(INFORMATION)

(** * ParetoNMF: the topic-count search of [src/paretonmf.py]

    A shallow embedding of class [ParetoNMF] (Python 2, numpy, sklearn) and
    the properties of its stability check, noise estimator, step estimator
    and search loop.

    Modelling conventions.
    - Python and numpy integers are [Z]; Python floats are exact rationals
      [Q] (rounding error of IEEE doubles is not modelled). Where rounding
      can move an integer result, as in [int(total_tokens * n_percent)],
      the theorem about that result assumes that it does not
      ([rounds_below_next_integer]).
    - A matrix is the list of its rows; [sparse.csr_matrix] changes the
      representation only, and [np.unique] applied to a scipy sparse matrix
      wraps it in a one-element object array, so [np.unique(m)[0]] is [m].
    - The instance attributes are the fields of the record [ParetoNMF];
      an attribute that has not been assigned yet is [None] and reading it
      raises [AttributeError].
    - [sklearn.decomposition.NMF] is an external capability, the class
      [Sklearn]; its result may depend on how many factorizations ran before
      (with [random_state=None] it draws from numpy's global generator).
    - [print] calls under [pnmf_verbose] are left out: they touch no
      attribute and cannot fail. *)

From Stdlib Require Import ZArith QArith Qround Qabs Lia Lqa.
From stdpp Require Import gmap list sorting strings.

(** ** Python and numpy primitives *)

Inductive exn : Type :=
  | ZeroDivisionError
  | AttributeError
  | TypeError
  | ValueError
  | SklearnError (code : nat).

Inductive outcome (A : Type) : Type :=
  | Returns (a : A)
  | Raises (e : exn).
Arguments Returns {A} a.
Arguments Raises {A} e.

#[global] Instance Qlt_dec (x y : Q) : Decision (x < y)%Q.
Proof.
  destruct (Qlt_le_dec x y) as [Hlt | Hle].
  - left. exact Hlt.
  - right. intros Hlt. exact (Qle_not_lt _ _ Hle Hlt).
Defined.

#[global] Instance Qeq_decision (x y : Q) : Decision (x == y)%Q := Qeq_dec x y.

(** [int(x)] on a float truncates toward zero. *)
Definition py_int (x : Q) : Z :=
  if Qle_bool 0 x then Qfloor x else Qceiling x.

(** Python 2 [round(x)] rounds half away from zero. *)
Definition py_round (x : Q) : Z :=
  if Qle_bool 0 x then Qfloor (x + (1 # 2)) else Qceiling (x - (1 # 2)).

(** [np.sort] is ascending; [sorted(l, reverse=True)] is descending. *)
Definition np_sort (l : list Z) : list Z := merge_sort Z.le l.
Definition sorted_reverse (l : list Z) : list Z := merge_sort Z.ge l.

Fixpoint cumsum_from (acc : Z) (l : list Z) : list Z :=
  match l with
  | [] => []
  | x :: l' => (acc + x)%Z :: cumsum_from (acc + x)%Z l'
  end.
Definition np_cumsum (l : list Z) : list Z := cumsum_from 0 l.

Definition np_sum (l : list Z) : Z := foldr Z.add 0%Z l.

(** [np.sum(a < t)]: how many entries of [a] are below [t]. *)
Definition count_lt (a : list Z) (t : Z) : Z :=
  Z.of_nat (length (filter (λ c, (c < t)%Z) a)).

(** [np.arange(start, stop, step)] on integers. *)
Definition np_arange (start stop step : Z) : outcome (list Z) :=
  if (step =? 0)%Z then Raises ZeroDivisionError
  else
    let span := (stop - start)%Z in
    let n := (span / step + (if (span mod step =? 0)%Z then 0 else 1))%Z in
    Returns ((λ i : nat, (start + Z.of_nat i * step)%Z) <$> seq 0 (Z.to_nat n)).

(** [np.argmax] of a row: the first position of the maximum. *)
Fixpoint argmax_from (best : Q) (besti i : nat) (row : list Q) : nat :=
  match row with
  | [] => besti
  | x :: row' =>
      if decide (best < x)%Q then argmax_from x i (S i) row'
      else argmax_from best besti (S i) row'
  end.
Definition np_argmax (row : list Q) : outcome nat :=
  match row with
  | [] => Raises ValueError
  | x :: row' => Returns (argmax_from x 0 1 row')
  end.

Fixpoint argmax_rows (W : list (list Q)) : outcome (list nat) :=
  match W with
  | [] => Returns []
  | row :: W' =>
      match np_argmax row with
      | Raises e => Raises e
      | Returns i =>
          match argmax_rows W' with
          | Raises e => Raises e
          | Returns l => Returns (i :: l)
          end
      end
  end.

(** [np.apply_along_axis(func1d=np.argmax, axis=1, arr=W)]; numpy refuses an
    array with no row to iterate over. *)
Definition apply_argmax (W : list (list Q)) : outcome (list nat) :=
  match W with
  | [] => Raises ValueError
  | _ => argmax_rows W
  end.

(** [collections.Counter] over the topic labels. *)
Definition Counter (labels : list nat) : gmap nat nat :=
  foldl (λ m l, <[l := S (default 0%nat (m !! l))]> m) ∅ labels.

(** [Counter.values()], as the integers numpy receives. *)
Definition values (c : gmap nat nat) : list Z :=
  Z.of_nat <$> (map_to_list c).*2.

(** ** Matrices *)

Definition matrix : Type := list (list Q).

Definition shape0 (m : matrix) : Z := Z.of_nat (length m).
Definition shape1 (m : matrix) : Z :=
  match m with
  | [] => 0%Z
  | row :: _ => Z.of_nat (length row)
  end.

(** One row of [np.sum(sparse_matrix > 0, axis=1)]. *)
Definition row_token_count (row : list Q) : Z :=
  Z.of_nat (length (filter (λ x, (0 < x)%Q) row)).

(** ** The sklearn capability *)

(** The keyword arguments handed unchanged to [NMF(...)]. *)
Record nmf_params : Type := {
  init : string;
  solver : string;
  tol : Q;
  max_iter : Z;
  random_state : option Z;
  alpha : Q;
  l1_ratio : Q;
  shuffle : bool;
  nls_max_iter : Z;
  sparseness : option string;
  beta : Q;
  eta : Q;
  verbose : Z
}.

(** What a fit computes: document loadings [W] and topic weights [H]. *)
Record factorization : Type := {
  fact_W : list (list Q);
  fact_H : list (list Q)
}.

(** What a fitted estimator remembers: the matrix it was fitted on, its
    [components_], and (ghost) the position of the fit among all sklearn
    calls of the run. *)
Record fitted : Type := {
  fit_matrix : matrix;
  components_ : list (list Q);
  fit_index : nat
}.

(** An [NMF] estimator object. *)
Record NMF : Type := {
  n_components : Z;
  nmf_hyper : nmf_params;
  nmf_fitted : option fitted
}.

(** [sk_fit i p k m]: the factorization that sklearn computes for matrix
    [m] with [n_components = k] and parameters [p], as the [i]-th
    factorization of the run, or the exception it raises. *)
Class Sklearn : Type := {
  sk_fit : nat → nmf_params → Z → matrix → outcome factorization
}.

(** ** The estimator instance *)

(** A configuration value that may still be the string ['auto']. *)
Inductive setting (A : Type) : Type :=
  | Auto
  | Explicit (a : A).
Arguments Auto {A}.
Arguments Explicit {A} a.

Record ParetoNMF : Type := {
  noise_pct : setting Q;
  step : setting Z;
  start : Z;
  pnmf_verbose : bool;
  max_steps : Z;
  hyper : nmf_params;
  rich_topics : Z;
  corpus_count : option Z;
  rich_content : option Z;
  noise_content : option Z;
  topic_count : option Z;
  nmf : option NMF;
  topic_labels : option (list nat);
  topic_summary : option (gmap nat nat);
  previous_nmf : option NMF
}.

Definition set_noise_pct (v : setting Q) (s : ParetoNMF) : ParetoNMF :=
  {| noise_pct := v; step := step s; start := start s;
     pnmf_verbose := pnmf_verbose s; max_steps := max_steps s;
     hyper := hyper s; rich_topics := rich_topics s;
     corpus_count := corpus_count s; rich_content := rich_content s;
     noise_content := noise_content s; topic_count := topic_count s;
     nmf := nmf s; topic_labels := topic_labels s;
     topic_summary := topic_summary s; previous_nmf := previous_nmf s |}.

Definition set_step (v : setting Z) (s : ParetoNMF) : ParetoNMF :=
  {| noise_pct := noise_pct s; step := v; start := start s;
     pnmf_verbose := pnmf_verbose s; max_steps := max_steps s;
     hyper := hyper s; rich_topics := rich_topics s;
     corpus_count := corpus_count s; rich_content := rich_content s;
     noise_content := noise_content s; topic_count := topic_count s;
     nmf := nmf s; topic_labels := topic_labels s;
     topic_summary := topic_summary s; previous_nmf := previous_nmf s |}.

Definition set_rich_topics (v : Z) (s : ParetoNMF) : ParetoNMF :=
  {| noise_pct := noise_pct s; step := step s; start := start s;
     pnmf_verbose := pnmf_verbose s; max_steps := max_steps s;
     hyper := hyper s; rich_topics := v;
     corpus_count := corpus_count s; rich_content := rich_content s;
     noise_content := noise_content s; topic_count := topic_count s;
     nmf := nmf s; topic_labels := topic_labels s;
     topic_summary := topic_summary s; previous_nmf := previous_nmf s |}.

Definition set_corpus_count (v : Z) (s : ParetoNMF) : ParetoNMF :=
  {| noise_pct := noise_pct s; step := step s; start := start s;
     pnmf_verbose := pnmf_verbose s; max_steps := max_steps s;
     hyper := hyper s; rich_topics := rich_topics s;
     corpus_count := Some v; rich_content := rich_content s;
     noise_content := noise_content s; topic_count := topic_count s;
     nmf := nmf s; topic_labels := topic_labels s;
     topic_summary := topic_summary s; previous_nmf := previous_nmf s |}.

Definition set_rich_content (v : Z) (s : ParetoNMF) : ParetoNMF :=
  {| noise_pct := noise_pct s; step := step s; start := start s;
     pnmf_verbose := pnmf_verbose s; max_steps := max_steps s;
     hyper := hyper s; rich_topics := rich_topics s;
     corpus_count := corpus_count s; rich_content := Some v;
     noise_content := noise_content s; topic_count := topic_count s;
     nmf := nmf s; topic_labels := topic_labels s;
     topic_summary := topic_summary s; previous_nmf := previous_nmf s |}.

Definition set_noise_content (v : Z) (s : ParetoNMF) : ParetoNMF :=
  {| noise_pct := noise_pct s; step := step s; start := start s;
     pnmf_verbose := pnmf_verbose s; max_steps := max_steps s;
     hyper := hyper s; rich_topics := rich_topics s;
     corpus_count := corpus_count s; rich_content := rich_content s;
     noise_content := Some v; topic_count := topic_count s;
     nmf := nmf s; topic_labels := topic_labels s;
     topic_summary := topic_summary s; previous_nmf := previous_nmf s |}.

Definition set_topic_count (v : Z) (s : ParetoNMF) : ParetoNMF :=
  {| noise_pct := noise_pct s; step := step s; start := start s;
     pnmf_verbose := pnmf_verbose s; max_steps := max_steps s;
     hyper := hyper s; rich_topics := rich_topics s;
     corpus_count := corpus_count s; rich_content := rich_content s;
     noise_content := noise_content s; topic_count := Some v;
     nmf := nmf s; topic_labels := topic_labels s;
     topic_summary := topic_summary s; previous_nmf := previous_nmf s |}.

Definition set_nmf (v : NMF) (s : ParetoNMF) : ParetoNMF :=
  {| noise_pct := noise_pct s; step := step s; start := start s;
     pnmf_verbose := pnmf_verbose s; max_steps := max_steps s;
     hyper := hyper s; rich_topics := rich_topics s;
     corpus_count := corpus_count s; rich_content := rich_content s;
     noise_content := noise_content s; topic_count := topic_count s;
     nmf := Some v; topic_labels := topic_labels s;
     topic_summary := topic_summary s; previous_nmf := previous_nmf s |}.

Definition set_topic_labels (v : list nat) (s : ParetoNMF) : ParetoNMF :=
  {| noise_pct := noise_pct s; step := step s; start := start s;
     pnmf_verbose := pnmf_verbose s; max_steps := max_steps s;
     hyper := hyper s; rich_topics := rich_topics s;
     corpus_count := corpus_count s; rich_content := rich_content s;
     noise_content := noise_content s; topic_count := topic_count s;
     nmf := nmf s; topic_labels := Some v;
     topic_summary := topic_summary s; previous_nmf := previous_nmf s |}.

(End INFORMATION)

Print, from the entries above, the line with "- left. exact Hlt.", the line with "if Qle_bool 0 x then Qfloor x" and all lines between them, exactly and with nothing else.

  - left. exact Hlt.
  - right. intros Hlt. exact (Qle_not_lt _ _ Hle Hlt).
Defined.

#[global] Instance Qeq_decision (x y : Q) : Decision (x == y)%Q := Qeq_dec x y.

(** [int(x)] on a float truncates toward zero. *)
Definition py_int (x : Q) : Z :=
  if Qle_bool 0 x then Qfloor x else Qceiling x.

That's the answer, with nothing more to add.